Segment Start: Data for review

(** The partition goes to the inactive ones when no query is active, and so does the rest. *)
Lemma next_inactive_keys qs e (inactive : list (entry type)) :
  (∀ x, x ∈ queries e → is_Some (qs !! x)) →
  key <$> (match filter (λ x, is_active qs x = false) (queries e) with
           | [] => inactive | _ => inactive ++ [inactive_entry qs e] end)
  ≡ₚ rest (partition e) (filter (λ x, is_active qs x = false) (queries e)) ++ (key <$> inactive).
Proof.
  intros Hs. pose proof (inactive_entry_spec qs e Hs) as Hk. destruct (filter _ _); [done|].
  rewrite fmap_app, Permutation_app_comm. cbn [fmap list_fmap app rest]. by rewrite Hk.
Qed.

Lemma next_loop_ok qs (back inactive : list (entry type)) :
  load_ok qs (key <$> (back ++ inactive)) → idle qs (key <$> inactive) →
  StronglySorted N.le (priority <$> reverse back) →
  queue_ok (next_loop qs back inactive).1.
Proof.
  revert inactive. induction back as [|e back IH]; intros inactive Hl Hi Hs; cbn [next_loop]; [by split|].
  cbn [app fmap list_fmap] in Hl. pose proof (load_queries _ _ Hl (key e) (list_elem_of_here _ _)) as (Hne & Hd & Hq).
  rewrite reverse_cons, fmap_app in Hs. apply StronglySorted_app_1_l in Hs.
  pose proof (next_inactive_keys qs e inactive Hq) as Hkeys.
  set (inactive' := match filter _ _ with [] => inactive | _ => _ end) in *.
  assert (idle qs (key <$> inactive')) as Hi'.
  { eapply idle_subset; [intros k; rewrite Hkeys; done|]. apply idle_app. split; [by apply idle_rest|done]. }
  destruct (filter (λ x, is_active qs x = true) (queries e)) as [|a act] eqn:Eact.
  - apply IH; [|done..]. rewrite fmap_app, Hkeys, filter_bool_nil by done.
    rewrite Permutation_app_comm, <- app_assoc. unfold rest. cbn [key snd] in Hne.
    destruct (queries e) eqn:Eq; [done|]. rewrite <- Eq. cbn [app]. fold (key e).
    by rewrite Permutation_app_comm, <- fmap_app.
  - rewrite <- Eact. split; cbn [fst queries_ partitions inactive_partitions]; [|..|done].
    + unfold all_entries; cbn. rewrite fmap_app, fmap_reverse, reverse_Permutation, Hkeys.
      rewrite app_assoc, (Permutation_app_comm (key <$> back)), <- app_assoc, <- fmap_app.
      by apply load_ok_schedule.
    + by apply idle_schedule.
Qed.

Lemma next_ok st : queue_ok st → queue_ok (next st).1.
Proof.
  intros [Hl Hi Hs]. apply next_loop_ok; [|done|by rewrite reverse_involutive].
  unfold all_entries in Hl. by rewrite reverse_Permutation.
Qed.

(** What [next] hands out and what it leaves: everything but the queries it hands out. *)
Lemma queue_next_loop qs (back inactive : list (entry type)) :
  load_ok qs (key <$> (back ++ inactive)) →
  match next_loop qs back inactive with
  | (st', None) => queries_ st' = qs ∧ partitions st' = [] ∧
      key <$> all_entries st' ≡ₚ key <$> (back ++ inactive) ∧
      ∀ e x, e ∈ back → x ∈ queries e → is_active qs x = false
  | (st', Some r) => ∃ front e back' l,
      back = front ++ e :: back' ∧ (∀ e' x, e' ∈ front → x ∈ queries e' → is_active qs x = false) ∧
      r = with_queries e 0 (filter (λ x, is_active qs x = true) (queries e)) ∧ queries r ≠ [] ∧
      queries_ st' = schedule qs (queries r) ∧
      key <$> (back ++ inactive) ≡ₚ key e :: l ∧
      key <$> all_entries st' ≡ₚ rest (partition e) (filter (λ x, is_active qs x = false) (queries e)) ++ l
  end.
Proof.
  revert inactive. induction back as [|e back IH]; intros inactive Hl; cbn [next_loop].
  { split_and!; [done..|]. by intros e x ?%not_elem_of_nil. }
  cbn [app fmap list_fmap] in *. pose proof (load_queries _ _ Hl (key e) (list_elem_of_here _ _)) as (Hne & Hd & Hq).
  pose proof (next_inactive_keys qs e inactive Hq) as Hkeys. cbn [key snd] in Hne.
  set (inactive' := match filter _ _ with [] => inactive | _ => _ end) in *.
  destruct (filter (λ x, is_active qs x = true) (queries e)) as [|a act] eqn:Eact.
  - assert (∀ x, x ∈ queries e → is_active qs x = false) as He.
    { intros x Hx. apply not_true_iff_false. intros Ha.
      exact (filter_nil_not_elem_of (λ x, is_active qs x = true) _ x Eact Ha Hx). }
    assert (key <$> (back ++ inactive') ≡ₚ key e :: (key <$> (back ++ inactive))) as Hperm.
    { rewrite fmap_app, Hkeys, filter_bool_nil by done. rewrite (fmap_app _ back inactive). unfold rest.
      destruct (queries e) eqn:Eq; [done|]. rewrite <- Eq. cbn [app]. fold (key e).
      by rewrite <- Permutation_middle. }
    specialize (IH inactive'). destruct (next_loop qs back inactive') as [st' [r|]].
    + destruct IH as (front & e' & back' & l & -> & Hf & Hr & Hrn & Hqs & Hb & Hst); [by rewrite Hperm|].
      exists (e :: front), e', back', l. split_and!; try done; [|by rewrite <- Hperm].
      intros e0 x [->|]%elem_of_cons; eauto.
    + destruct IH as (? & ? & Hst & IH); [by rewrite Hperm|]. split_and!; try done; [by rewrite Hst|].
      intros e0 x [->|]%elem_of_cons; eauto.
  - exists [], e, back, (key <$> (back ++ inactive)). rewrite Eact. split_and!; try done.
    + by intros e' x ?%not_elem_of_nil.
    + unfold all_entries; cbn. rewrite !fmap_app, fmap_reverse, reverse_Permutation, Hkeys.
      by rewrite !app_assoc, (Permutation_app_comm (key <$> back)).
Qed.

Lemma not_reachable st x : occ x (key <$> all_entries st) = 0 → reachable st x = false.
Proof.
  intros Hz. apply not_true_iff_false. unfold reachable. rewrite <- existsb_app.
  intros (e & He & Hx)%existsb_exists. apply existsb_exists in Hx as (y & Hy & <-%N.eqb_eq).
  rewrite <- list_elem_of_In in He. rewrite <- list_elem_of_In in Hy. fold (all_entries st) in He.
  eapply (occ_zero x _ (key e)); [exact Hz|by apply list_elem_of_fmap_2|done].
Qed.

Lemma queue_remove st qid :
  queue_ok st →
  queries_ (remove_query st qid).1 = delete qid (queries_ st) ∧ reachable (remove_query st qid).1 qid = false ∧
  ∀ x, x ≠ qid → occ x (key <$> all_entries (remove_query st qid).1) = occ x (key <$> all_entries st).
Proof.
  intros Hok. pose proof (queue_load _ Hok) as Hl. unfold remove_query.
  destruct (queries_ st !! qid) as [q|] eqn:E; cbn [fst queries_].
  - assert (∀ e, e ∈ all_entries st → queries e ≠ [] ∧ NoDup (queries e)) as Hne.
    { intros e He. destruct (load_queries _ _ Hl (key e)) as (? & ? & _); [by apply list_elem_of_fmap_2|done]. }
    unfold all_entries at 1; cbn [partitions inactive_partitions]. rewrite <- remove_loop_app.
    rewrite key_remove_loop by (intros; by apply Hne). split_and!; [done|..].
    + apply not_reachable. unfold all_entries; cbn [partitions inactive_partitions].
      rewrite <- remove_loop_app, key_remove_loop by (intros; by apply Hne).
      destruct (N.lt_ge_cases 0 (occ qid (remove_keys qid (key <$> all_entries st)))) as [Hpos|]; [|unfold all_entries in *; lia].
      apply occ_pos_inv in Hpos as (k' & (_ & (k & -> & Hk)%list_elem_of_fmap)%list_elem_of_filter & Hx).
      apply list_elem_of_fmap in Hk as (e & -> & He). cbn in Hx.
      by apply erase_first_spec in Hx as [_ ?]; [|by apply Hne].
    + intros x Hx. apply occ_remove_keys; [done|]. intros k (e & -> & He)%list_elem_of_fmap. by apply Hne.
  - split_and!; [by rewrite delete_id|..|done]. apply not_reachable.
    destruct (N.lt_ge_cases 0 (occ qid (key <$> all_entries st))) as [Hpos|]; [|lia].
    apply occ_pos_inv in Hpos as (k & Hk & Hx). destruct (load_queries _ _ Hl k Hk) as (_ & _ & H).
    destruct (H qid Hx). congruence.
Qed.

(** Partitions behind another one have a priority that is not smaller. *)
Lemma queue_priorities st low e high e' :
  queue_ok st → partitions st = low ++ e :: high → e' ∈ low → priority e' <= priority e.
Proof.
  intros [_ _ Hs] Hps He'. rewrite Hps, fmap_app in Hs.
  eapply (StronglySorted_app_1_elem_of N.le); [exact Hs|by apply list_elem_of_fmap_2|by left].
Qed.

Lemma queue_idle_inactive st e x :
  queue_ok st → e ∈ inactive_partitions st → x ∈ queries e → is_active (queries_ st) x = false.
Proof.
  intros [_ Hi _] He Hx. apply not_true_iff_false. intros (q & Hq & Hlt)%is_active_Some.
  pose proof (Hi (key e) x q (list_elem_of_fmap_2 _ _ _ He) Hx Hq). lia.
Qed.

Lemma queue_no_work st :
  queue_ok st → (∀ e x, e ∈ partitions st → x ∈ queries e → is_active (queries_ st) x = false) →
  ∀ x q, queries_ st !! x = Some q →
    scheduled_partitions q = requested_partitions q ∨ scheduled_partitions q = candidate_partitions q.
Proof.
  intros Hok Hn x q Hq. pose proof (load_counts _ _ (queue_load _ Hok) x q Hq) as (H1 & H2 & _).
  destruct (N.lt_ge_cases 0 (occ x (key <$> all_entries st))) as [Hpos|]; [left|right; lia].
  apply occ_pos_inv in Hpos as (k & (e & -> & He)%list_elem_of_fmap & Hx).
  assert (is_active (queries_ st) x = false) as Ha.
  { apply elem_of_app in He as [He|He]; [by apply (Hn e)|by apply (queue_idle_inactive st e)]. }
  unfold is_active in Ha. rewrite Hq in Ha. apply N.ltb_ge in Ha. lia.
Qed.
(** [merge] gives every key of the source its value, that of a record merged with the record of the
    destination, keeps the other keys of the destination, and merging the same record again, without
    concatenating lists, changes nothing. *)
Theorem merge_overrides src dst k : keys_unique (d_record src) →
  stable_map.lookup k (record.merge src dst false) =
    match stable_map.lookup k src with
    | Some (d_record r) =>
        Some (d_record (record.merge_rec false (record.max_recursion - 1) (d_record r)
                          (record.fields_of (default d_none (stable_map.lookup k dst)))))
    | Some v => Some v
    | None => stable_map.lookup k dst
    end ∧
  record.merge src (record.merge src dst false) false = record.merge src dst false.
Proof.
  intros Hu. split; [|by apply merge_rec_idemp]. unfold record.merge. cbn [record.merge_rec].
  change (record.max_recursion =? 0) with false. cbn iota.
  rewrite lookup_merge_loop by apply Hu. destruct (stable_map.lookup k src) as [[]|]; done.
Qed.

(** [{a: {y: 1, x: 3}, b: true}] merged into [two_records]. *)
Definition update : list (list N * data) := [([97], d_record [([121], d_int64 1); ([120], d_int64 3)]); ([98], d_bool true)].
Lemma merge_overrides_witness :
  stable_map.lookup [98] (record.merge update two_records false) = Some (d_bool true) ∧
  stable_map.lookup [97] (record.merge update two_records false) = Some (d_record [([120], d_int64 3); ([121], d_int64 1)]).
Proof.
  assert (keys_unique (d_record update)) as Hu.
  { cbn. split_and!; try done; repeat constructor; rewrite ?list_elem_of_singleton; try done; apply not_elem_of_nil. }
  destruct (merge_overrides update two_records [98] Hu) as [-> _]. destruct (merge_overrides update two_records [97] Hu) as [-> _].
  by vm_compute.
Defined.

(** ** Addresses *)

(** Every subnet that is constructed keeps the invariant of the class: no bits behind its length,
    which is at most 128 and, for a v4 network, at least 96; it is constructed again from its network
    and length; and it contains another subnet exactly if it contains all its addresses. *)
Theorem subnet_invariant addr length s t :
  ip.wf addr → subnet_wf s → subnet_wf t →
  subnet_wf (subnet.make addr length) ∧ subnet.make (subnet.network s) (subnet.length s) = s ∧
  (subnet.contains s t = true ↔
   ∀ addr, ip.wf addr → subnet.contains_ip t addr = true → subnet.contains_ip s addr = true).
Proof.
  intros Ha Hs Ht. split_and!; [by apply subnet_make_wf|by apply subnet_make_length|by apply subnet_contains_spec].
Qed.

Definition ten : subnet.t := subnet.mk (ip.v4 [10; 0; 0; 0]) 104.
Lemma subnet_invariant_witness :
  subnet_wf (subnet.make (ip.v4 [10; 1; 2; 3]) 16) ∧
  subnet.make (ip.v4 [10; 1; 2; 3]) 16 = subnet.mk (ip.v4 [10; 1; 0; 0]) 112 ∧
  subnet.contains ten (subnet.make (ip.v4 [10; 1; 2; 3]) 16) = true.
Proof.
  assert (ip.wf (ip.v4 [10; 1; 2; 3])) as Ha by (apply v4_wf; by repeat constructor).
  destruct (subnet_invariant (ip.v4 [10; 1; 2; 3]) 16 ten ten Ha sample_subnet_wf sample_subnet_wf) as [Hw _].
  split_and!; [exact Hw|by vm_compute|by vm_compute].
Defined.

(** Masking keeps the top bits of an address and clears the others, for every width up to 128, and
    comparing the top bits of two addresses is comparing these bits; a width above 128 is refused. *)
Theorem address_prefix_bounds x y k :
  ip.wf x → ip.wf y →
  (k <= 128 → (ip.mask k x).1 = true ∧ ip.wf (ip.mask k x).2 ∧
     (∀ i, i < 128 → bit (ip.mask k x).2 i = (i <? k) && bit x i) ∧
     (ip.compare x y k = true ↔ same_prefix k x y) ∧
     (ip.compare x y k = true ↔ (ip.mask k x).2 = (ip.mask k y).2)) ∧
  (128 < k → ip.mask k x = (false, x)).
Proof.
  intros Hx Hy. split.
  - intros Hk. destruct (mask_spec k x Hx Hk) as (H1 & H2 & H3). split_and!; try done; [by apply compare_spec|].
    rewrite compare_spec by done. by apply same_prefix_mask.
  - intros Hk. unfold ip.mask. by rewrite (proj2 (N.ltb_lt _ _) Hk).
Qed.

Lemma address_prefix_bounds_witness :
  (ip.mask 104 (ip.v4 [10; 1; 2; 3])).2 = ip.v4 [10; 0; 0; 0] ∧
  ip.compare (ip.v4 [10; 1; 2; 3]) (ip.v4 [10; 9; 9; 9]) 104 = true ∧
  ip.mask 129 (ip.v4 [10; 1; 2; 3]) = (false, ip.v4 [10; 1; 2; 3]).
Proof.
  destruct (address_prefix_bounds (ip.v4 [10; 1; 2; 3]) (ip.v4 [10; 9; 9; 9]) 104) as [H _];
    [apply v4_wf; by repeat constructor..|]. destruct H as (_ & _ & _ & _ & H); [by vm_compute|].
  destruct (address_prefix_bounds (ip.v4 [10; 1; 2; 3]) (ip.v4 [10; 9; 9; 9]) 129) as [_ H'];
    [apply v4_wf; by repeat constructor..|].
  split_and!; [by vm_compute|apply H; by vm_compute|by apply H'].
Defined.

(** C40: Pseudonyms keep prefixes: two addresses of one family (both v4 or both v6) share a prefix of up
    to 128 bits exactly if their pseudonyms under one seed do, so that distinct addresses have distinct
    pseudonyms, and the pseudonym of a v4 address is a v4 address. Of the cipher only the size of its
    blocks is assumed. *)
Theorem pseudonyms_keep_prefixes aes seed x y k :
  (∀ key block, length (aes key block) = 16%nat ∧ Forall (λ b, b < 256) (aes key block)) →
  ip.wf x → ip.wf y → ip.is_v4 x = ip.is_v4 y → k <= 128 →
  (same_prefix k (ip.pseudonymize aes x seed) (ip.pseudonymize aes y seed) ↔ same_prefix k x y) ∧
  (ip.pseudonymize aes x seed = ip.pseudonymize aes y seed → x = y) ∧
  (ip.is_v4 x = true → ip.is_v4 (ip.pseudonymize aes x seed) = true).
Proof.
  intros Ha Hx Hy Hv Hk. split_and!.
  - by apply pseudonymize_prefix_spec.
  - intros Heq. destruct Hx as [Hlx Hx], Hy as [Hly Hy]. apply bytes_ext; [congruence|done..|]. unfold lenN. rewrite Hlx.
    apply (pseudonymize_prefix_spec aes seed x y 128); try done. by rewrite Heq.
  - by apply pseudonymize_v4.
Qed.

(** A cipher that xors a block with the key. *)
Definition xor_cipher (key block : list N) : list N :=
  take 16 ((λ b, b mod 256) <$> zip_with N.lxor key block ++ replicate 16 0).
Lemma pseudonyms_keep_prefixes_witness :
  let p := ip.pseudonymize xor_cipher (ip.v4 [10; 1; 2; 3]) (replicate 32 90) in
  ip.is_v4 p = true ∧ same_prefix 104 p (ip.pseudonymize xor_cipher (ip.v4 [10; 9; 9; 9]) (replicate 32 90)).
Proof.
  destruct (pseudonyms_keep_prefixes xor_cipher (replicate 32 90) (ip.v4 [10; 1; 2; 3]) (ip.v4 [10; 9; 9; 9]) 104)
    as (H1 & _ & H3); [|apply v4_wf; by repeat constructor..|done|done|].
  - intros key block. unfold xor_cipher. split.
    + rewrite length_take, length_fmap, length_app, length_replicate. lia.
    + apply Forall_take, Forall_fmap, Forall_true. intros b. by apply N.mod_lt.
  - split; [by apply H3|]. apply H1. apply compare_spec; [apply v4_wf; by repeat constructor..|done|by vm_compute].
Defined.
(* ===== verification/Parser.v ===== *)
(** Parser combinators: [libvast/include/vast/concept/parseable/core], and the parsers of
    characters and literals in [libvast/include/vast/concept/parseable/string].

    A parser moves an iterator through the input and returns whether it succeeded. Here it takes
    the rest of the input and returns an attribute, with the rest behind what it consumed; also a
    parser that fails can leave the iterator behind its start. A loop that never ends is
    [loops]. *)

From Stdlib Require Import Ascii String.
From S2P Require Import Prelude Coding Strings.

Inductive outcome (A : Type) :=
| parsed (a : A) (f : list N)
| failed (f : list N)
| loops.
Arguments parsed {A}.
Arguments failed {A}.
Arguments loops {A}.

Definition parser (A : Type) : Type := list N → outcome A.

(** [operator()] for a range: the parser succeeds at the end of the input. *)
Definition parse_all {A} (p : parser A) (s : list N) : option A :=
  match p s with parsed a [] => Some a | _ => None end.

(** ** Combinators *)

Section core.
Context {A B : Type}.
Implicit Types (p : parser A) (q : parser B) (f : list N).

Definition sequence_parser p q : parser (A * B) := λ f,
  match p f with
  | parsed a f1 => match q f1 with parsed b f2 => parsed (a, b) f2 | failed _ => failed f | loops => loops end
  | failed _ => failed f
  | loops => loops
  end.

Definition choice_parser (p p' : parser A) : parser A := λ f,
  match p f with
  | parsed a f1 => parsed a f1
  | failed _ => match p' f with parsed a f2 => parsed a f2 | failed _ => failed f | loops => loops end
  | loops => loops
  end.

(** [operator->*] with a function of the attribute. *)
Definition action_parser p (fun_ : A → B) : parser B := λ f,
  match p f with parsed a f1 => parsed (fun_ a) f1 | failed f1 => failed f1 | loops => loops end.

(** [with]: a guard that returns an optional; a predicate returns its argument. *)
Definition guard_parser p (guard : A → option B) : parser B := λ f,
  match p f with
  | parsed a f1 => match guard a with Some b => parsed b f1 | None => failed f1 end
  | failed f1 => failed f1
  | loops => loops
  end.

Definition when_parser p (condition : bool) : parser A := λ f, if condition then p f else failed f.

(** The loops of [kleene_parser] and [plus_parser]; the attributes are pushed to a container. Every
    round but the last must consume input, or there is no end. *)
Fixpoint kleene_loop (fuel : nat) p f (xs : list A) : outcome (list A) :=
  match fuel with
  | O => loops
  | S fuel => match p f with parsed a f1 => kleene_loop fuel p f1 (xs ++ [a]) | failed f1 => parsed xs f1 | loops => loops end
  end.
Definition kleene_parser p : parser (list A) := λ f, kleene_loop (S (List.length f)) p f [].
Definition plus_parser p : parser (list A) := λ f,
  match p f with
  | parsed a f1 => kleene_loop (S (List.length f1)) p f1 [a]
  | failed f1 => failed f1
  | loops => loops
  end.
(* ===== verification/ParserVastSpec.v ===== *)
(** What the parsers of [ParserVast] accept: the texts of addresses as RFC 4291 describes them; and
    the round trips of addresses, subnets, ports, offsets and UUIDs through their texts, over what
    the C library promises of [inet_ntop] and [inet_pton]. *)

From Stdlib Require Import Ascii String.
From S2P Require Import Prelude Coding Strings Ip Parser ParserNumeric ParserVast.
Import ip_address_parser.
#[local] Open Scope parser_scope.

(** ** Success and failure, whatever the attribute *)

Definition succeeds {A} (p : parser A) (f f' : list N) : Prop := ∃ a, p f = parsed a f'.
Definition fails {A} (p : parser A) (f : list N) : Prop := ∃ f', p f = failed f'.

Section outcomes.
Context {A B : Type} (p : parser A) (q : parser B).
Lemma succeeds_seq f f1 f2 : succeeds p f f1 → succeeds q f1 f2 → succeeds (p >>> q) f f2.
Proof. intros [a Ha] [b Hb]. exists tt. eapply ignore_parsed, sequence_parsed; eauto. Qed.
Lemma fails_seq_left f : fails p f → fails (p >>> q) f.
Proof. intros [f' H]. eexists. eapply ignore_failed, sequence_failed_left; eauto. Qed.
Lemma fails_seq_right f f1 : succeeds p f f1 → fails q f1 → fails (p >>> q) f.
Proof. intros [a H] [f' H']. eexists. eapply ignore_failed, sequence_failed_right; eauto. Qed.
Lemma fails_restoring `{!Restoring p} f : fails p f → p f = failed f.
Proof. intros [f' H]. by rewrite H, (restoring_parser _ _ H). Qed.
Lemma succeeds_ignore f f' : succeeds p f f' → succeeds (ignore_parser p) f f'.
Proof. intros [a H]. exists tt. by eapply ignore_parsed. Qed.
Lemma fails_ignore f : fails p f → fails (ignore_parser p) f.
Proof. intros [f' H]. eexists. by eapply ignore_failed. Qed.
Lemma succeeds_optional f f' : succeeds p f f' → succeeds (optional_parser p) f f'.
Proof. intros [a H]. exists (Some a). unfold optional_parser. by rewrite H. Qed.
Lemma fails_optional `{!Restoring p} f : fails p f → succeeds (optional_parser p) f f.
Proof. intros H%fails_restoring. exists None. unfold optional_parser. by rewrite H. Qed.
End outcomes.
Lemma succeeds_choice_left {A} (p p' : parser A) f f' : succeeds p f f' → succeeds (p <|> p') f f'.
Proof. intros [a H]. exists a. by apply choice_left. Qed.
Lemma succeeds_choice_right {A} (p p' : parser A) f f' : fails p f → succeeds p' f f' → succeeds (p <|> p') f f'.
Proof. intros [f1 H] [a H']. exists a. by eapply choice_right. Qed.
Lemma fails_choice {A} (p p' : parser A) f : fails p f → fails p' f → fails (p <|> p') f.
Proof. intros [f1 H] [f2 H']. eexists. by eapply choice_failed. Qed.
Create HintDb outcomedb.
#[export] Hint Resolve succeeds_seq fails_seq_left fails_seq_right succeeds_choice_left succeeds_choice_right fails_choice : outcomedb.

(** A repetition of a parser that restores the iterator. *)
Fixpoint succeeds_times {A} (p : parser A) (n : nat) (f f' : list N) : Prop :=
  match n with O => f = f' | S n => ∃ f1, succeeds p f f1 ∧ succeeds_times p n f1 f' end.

Segment End: Data for review

> Assignment
Write out, from the lines above, only those from the line with "- by apply pseudonymize_prefix_spec." to the line with "and the parsers of", exactly as given, including the first and the last.

> Solution to this exercise
  - by apply pseudonymize_prefix_spec.
  - intros Heq. destruct Hx as [Hlx Hx], Hy as [Hly Hy]. apply bytes_ext; [congruence|done..|]. unfold lenN. rewrite Hlx.
    apply (pseudonymize_prefix_spec aes seed x y 128); try done. by rewrite Heq.
  - by apply pseudonymize_v4.
Qed.

(** A cipher that xors a block with the key. *)
Definition xor_cipher (key block : list N) : list N :=
  take 16 ((λ b, b mod 256) <$> zip_with N.lxor key block ++ replicate 16 0).
Lemma pseudonyms_keep_prefixes_witness :
  let p := ip.pseudonymize xor_cipher (ip.v4 [10; 1; 2; 3]) (replicate 32 90) in
  ip.is_v4 p = true ∧ same_prefix 104 p (ip.pseudonymize xor_cipher (ip.v4 [10; 9; 9; 9]) (replicate 32 90)).
Proof.
  destruct (pseudonyms_keep_prefixes xor_cipher (replicate 32 90) (ip.v4 [10; 1; 2; 3]) (ip.v4 [10; 9; 9; 9]) 104)
    as (H1 & _ & H3); [|apply v4_wf; by repeat constructor..|done|done|].
  - intros key block. unfold xor_cipher. split.
    + rewrite length_take, length_fmap, length_app, length_replicate. lia.
    + apply Forall_take, Forall_fmap, Forall_true. intros b. by apply N.mod_lt.
  - split; [by apply H3|]. apply H1. apply compare_spec; [apply v4_wf; by repeat constructor..|done|by vm_compute].
Defined.
(* ===== verification/Parser.v ===== *)
(** Parser combinators: [libvast/include/vast/concept/parseable/core], and the parsers of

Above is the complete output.